We appreciate the time and effort you have put in to resolve the issue. I would like to assist you with further information from here.
Before proceeding as an initial recommendation, please check for the amount of hard disk space remaining, as the available free space is also responsible for Windows to run at optimal level of performance. Additionally, also check if similar issues persist with other user accounts as well (if any).
Now please follow the below methods and check for the results.
Method 1
- Place the computer in a Clean Boot state and check if there are any third party applications to be causing the slow down.
1. To disable all non-Microsoft services consult the article called Clean Boot.

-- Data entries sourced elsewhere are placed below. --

(** truth value of a string: [bool(s)] *)
Definition truthy (s : string) : bool := negb (String.eqb s EmptyString).

(** [len(s)] *)
Definition len (s : string) : Z := Z.of_nat (String.length s).

(** [s.replace(old, new)] for a one-character [old] *)
Fixpoint replace_char (old : ascii) (new : string) (s : string) : string :=
  match s with
  | EmptyString => EmptyString
  | String c rest =>
      if Ascii.eqb c old then new ++ replace_char old new rest
      else String c (replace_char old new rest)
  end.

(** [s.startswith(c)] for a one-character [c] *)
Definition starts_with_char (c : ascii) (s : string) : bool :=
  match s with
  | String a _ => Ascii.eqb a c
  | EmptyString => false
  end.

(** [c in s] for a character *)
Definition has_char (c : ascii) (s : string) : bool :=
  existsb (Ascii.eqb c) (list_ascii_of_string s).

Fixpoint lstrip_set (cs : string) (l : list ascii) : list ascii :=
  match l with
  | c :: l' => if has_char c cs then lstrip_set cs l' else l
  | [] => []
  end.

(** [s.strip(cs)]: the characters of [cs] are removed from both ends. *)
Definition strip_set (cs : string) (s : string) : string :=
  string_of_list_ascii
    (rev (lstrip_set cs (rev (lstrip_set cs (list_ascii_of_string s))))).

(** [s.partition(sep)] for a one-character [sep]: the text before the first
    [sep] and the text after it; when there is no [sep], all of [s] and the
    empty text. *)
Fixpoint partition_chars (sep : ascii) (l : list ascii)
    : list ascii * list ascii :=
  match l with
  | [] => ([], [])
  | c :: l' =>
      if Ascii.eqb c sep then ([], l')
      else let '(before, after) := partition_chars sep l' in
           (c :: before, after)
  end.
(** C10. A subscription still 'active' whose expiry is GRACE_PERIOD_DAYS or
    more days before today is taken through both transitions by a single run
    of the grace job (the store accepting the writes): the first pass ends in
    a world [w1] where the record is in grace with graceDaysUsed = 0 and the
    grace-started message has been sent; the second pass of the same run then
    calls the group removal, sends the removal notice and leaves the record
    'expired' with graceDaysUsed = GRACE_DAYS and the user with no grace days
    left.  Both messages go out in one run, the removal after the
    grace-started message. *)
Theorem overdue_active_removed_in_one_run (env : Env) (w : World)
  (s : Subscription) :
  (forall t, store_fails env t = false) ->
  NoDup (map sub_id (subscriptions w)) ->
  In s (subscriptions w) ->
  status s = S_active ->
  expiryDate s < setHours_0 (tzOffset env) (clock env (tick w)) ->
  GRACE_DAYS env
  <= daysSinceExpiry (setHours_0 (tzOffset env) (clock env (tick w))) s ->
  exists w1 w',
    grace_first_pass env w = (Ok tt, w1)
    /\ gracePeriodHandler env w = (Ok tt, w')
    /\ sub_by_id (sub_id s) (subscriptions w1)
       = Some (set_graceDaysUsed 0 (set_status S_grace s))
    /\ (exists l1,
          trace w1 = l1 ++ trace w
          /\ exists r, In (EvSendMessage (Some (sub_id s)) (telegramId s)
                             (MsgGraceStarted (expiryDate s) (GRACE_DAYS env))
                             r) l1)
    /\ (exists l2,
          trace w' = l2 ++ trace w1
          /\ (exists ok, In (EvBanChatMember (Some (sub_id s)) (telegramId s) ok) l2)
          /\ (exists r, In (EvSendMessage (Some (sub_id s)) (telegramId s)
                                          MsgAccessRemoved r) l2))
    /\ sub_by_id (sub_id s) (subscriptions w')
       = Some (set_graceDaysUsed (GRACE_DAYS env) (set_status S_expired s))
    /\ (forall u, find (by_telegramId (telegramId s)) (users w') = Some u ->
                  graceDaysRemaining u = Some 0
                  /\ (u_status u = U_expired \/ u_status u = U_blocked)).
Proof.
  intros Hok Hnd Hin Hst Hexp Hd.
  assert (H0 : holds_sub (sub_id s) s w).
  { split; [exact Hnd | apply In_sub_by_id; assumption]. }
  destruct (grace_first_pass_enters env Hok s w H0 Hst Hexp)
    as [w1 [E1 [Q0 [Q1 [Q2 [r1 Q3]]]]]].
  pose proof (gracePeriodHandler_split env Hok w w1 E1) as Esplit.
  destruct (inGrace_pass_spec env Hok w1
              (setHours_0 (tzOffset env) (clock env (tick w)))
              (set_graceDaysUsed 0 (set_status S_grace s)) w1
              Q1 (since_refl w1) eq_refl Hd)
    as [w' [E' [P1 [[ok P2] [P3 [P4 [P5 [r P6]]]]]]]].
  exists w1, w'. split; [exact E1|].
  split; [rewrite Esplit; exact E'|].
  split; [apply Q1|].
  split.
  { destruct Q3 as [l1 [El Hl]]. exists l1. split; [exact El|].
    exists r1. exact Hl. }
  split.
  { destruct P3 as [l2 [El _]]. exists l2. split; [exact El|].
    split; [exists ok; apply (emitted_in w1 _ w' l2 P2 El)|].
    exists r. apply (emitted_in w1 _ w' l2 P6 El). }
  split; [apply P1 | exact P4].
Qed.

Lemma overdue_active_removed_in_one_run_witness :
  exists w',
    gracePeriodHandler (calm_env 10) (world_of [sub_of 1 501 (DAY 5) S_active])
    = (Ok tt, w')
    /\ sub_by_id 1 (subscriptions w')
       = Some (set_graceDaysUsed 3
                 (set_status S_expired (sub_of 1 501 (DAY 5) S_active))).
Proof.
  destruct (overdue_active_removed_in_one_run (calm_env 10)
              (world_of [sub_of 1 501 (DAY 5) S_active])
              (sub_of 1 501 (DAY 5) S_active))
    as [w1 [w' [_ [E [_ [_ [_ [H _]]]]]]]].
  - intros t. reflexivity.
  - repeat constructor. simpl. intros [].
  - left. reflexivity.
  - reflexivity.
  - vm_compute. reflexivity.
  - vm_compute. discriminate.
  - exists w'. split; [exact E | exact H].
Defined.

Note: After troubleshooting, refer to this section «How to reset the computer to start normally after clean boot troubleshooting»

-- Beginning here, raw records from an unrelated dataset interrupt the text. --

Lemma answer_200_was_published_witness :
  lambda_handler (Some Scenarios.topic_arn) Scenarios.rotate_keys_task Scenarios.quiet_account =
    (Ok {| statusCode := 200;
           body := BodyResult
                     {| status := "skipped";
                        message := [Lit "Unknown action '"; Fmt (PyStr "rotate_access_keys");
                                    Lit "'."] |} |},
     (lambda_handler (Some Scenarios.topic_arn) Scenarios.rotate_keys_task
        Scenarios.quiet_account).2)
  /\ statusCode {| statusCode := 200;
                  body := BodyResult
                            {| status := "skipped";
                               message := [Lit "Unknown action '";
                                           Fmt (PyStr "rotate_access_keys"); Lit "'."] |} |}
     = 200
  /\ exists c, last (calls (lambda_handler (Some Scenarios.topic_arn)
                              Scenarios.rotate_keys_task Scenarios.quiet_account).2) = Some c
               /\ mutating c = false.
Proof.
  assert (lambda_handler (Some Scenarios.topic_arn) Scenarios.rotate_keys_task
            Scenarios.quiet_account =
          (Ok {| statusCode := 200;
                 body := BodyResult
                           {| status := "skipped";
                              message := [Lit "Unknown action '";
                                          Fmt (PyStr "rotate_access_keys"); Lit "'."] |} |},
           (lambda_handler (Some Scenarios.topic_arn) Scenarios.rotate_keys_task
              Scenarios.quiet_account).2)) as Hrun by (vm_compute; reflexivity).
  split; [exact Hrun|]. split; [reflexivity|].
  destruct (answer_200_was_published _ _ _ _ _ Hrun eq_refl) as (r & _ & Hlast).
  eexists. split; [exact Hlast | reflexivity].
Defined.
(** The loop, when every ticker's fetch is settled: the completed count
    grows by the fetches that succeed, the failed count by the others,
    and the snapshot by the successful records that pay a dividend, in
    universe order; the store keeps the run's [startedAt] and [total]. *)
Lemma ends_job_loop_settled (started : string) (tot : nat)
    (outcome : string -> JsError + StockData) (tickers : list string) :
  forall (c f : nat) (snap : list StockData) (w : World),
    settled env outcome tickers ->
    job_store started tot (redis w) ->
    ends (job_loop env tickers tot c f snap) w
      (inr (Finished
              (c + length (successes outcome tickers))
              (f + (length tickers - length (successes outcome tickers)))
              (snap ++ List.filter pays_dividend (successes outcome tickers))))
      (job_store started tot).
Proof.
  induction tickers as [|t rest IH]; intros c f snap w Hset Hst.
  - cbn [job_loop]. eapply ends_eq; [|apply ends_ret; exact Hst].
    cbn. rewrite app_nil_r. do 2 f_equal; lia.
  - assert (Hrest : settled env outcome rest).
    { intros t' Ht'. apply Hset. now right. }
    pose proof (Hset t (or_introl eq_refl)) as Ht.
    pose proof (length_successes outcome rest) as Hlen.
    pose proof Hst as (Hup & Hrun & _).
    cbn [job_loop].
    eapply ends_bind;
      [apply (ends_redis_get env Hq _ _ (fun R => R = redis w)); auto|].
    intros w1 Hw1. cbv beta in Hw1. rewrite Hrun.
    cbn [fmap option_fmap option_map fst is_running String.eqb Ascii.eqb
           Bool.eqb negb].
    unfold successes. cbn [omap list_omap]. fold (successes outcome rest).
    destruct (outcome t) as [e|d] eqn:Ho.
    + eapply ends_bind;
        [apply (ends_process_ticker_failed env Hq t c f snap w1 e
                  (job_store started tot));
         [rewrite Ht; reflexivity | now rewrite Hw1]|].
      intros w2 Hw2. cbn beta iota.
      eapply ends_bind; [apply (ends_update_progress started); exact Hw2|].
      intros w3 Hw3.
      eapply ends_bind;
        [apply (ends_sleep env Hq _ _ (job_store started tot)); exact Hw3|].
      intros w4 Hw4.
      eapply ends_eq; [|apply (IH c (S f) snap w4 Hrest Hw4)].
      cbn [length]. do 2 f_equal; lia.
    + eapply ends_bind;
        [apply (ends_process_ticker_ok env Hq t c f snap w1 d
                  (job_store started tot));
         [rewrite Ht; reflexivity | now rewrite Hw1]|].
      intros w2 Hw2. cbn beta iota.
      eapply ends_bind; [apply (ends_update_progress started); exact Hw2|].
      intros w3 Hw3.
      eapply ends_bind;
        [apply (ends_sleep env Hq _ _ (job_store started tot)); exact Hw3|].
      intros w4 Hw4.
      eapply ends_eq; [|apply (IH (S c) f _ w4 Hrest Hw4)].
      cbn [length List.filter].
      destruct (pays_dividend d); rewrite <- ?app_assoc; cbn [app];
        do 2 f_equal; lia.
Qed.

Disclaimer: A clean boot is performed to start Windows by using a minimal set of drivers and startup programs. This helps eliminate software conflicts that occur when you install a program or an update or when you run a program in Windows. You may also troubleshoot or determine what conflict is causing the problem by performing a clean boot. You must log on to the computer as an administrator to be able to perform a clean boot. Your computer may temporarily lose some functionality when you perform a clean boot. When you start the computer normally, the functionality returns. However, you may receive the original error message, or experience the original behavior if the problem still exists. If the computer is connected to a network, network policy settings may prevent you from following these steps.

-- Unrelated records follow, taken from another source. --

(** * gloo / gateway2: the plugin registry and the gateway deployer

    A shallow embedding of

    - [projects/gateway2/translator/plugins/registry/plugin_registry.go]
      (package [registry]): the classification of plugins by capability;
    - the gateway deployer (package [deployer]): the derivation of Helm
      values from a [Gateway], the decoding of the rendered manifest into
      objects, the stamping of namespace and owner reference, the apply
      loop and the discovery of the kinds to watch.

    Go slices are lists, [map[string]any] is a [gmap string any], an
    [(x, error)] result is a [result], and the cluster the client talks
    to is a state threaded through the calls.  Packages the two files
    import but do not define (Helm, the YAML decoder, the runtime scheme,
    the port translation, the client) are taken as parameters.

    The definitions come first, package by package; the lemmas and the
    theorems follow. *)

From Stdlib Require Import ZArith Ascii.
From stdpp Require Import base strings list gmap.

Set Warnings "-register-all".
#[local] Open Scope Z_scope.

(* ===================================================================== *)
(** * Part I: definitions *)
(* ===================================================================== *)

(** ** Package [registry] ([plugin_registry.go]) *)

Section plugin_registry.

(** [plugins.Plugin] is the empty interface; [plugins.RoutePlugin] and
    [plugins.PostTranslationPlugin] are the two capability interfaces.  A
    type assertion [plugin.(plugins.RoutePlugin)] looks at the method set
    of the plugin's dynamic type and, when it succeeds, yields the same
    value seen through the narrower interface.  The two assertions are
    therefore two predicates on plugins, and both collections hold
    plugins. *)
Context {Plugin : Type}.
Variable implementsRoutePlugin : Plugin → bool.
Variable implementsPostTranslationPlugin : Plugin → bool.

Record PluginRegistry : Type := mkPluginRegistry {
  routePlugins : list Plugin;
  postTranslationPlugins : list Plugin
}.

Definition GetRoutePlugins (p : PluginRegistry) : list Plugin :=
  routePlugins p.

Definition GetPostTranslationPlugins (p : PluginRegistry) : list Plugin :=
  postTranslationPlugins p.

(** The body of the [for _, plugin := range allPlugins] loop: the two [if]
    statements run one after the other on the same plugin. *)
Definition classify (acc : list Plugin * list Plugin) (plugin : Plugin)
  : list Plugin * list Plugin :=
  let routePlugins := acc.1 in
  let postTranslationPlugins := acc.2 in
  let routePlugins :=
    if implementsRoutePlugin plugin
    then routePlugins ++ [plugin] else routePlugins in
  let postTranslationPlugins :=
    if implementsPostTranslationPlugin plugin
    then postTranslationPlugins ++ [plugin] else postTranslationPlugins in
  (routePlugins, postTranslationPlugins).

Definition NewPluginRegistry (allPlugins : list Plugin) : PluginRegistry :=
  let acc := foldl classify ([], []) allPlugins in
  {| routePlugins := acc.1; postTranslationPlugins := acc.2 |}.

End plugin_registry.

Arguments PluginRegistry : clear implicits.
Arguments mkPluginRegistry {Plugin} _ _.

(** Three plugins for the classification example: [A] implements only the
    route capability, [B] both, [C] neither. *)
Inductive examplePlugin : Type := A | B | C.

Definition exampleRoute (p : examplePlugin) : bool :=
  match p with A | B => true | C => false end.

Definition examplePostTranslation (p : examplePlugin) : bool :=
  match p with B => true | A | C => false end.

(** ** Package [deployer] *)

(** *** Values, errors and results *)

(** Go's [any], as far as the Helm values need it: booleans, [int]s, the
    [float64] numbers a JSON round trip produces (whole numbers here, kept
    as integers), strings, slices and string-keyed maps. *)
Inductive any : Type :=
  | ABool (b : bool)
  | AInt (n : Z)
  | AFloat64 (n : Z)
  | AStr (s : string)
  | AList (l : list any)
  | AMap (m : gmap string any).

(** Go's [error]: a message, or an error wrapped by [fmt.Errorf] with the
    [%w] verb behind the formatted text that precedes it. *)
Inductive error : Type :=
  | errors_New (msg : string)
  | fmt_Errorf_w (text : string) (err : error).

(** [err.Error()] *)
Fixpoint Error (e : error) : string :=
  match e with
  | errors_New msg => msg
  | fmt_Errorf_w text err => text +:+ Error err
  end.

(** A Go result pair [(x, err)]: [Ok x] is [(x, nil)], [Err e] is
    [(nil, e)]. *)
Inductive result (X : Type) : Type :=
  | Ok (x : X)
  | Err (e : error).
Arguments Ok {X} x.
Arguments Err {X} e.

(** [if err != nil { return nil, fmt.Errorf(text + "%w", err) }] *)
Definition wrap_err {X : Type} (text : string) (r : result X) : result X :=
  match r with
  | Ok x => Ok x
  | Err e => Err (fmt_Errorf_w text e)
  end.

(** *** The standard library functions the deployer calls *)

(** The conversion [uint16(x)] of a signed integer: its low 16 bits. *)
Definition uint16 (x : Z) : Z := x `mod` 65536.

(** [strings.Split(s, sep)] for a separator of one byte: the substrings
    between the occurrences of [sep], so one more part than there are
    separators, and the one empty part for the empty string. *)
Fixpoint strings_Split (s : string) (sep : ascii) : list string :=
  match s with
  | EmptyString => [EmptyString]
  | String c s' =>
      if decide (c = sep) then EmptyString :: strings_Split s' sep
      else match strings_Split s' sep with
           | [] => [String c EmptyString]
           | part :: parts => String c part :: parts
           end
  end.

(** [strings.Count(s, sep)] for a separator of one byte. *)
Fixpoint strings_Count (s : string) (sep : ascii) : nat :=
  match s with
  | EmptyString => 0%nat
  | String c s' =>
      if decide (c = sep) then S (strings_Count s' sep)
      else strings_Count s' sep
  end.

(** [strings.Join(parts, sep)] for a separator of one byte. *)
Fixpoint strings_Join (parts : list string) (sep : ascii) : string :=
  match parts with
  | [] => EmptyString
  | [part] => part
  | part :: parts' => part +:+ String sep (strings_Join parts' sep)
  end.

Definition colon : ascii := ":"%char.

(** [slices.IndexFunc(s, f)]: the first index whose element satisfies [f],
    or [-1]. *)
Fixpoint slices_IndexFunc {E : Type} (s : list E) (f : E → bool) : Z :=
  match s with
  | [] => -1
  | x :: s' =>
      if f x then 0
      else let i := slices_IndexFunc s' f in
           if decide (i = -1) then -1 else i + 1
  end.

(** [slices.Contains(s, v)]: [Index(s, v) >= 0]. *)
Definition slices_Contains {E : Type} `{EqDecision E} (s : list E) (v : E)
  : bool :=
  bool_decide (0 ≤ slices_IndexFunc s (λ x, bool_decide (v = x))).

(** The elements of a list in the order of their first appearance: each
    element once, at the place where it first stands. *)
Fixpoint firstAppearances {E : Type} `{EqDecision E} (l : list E) : list E :=
  match l with
  | [] => []
  | x :: l => x :: filter (λ y, y ≠ x) (firstAppearances l)
  end.

(** The process environment, and [os.Getenv]: the value of the variable,
    empty when it is not set. *)
Definition os_Getenv (environ : gmap string string) (key : string) : string :=
  default EmptyString (environ !! key).

(** *** Kubernetes data *)

(** [schema.GroupVersionKind] *)
Record GroupVersionKind : Type := mkGVK {
  Group : string;
  Version : string;
  Kind : string
}.

#[global] Instance GroupVersionKind_eq_dec : EqDecision GroupVersionKind.
Proof. solve_decision. Defined.

(** [gvk.String()] *)
Definition GroupVersionKind_String (gvk : GroupVersionKind) : string :=
  Group gvk +:+ "/" +:+ Version gvk +:+ ", Kind=" +:+ Kind gvk.

(** [metav1.OwnerReference]; the two flags are pointers to booleans. *)
Record OwnerReference : Type := mkOwnerReference {
  or_APIVersion : string;
  or_Kind : string;
  or_Name : string;
  or_UID : string;
  or_Controller : option bool;
  or_BlockOwnerDeletion : option bool
}.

(Applies to Windows 10 as well)
- Try Autorun and disable any start-up programs you don’t need.
Method 2
I suggest you to run the System Maintenance troubleshooter. and see if it helps.
Follow the below steps:
1. Type troubleshooting in the search bar.
2. Select Troubleshooting.
3. Select View all on the top left corner.
4. Click on System Maintenance.
5. Follow the on-screen instructions to run the troubleshooter.
Hope the above information is helpful. If you need further assistance, please do let us know and we would be happy to help you further.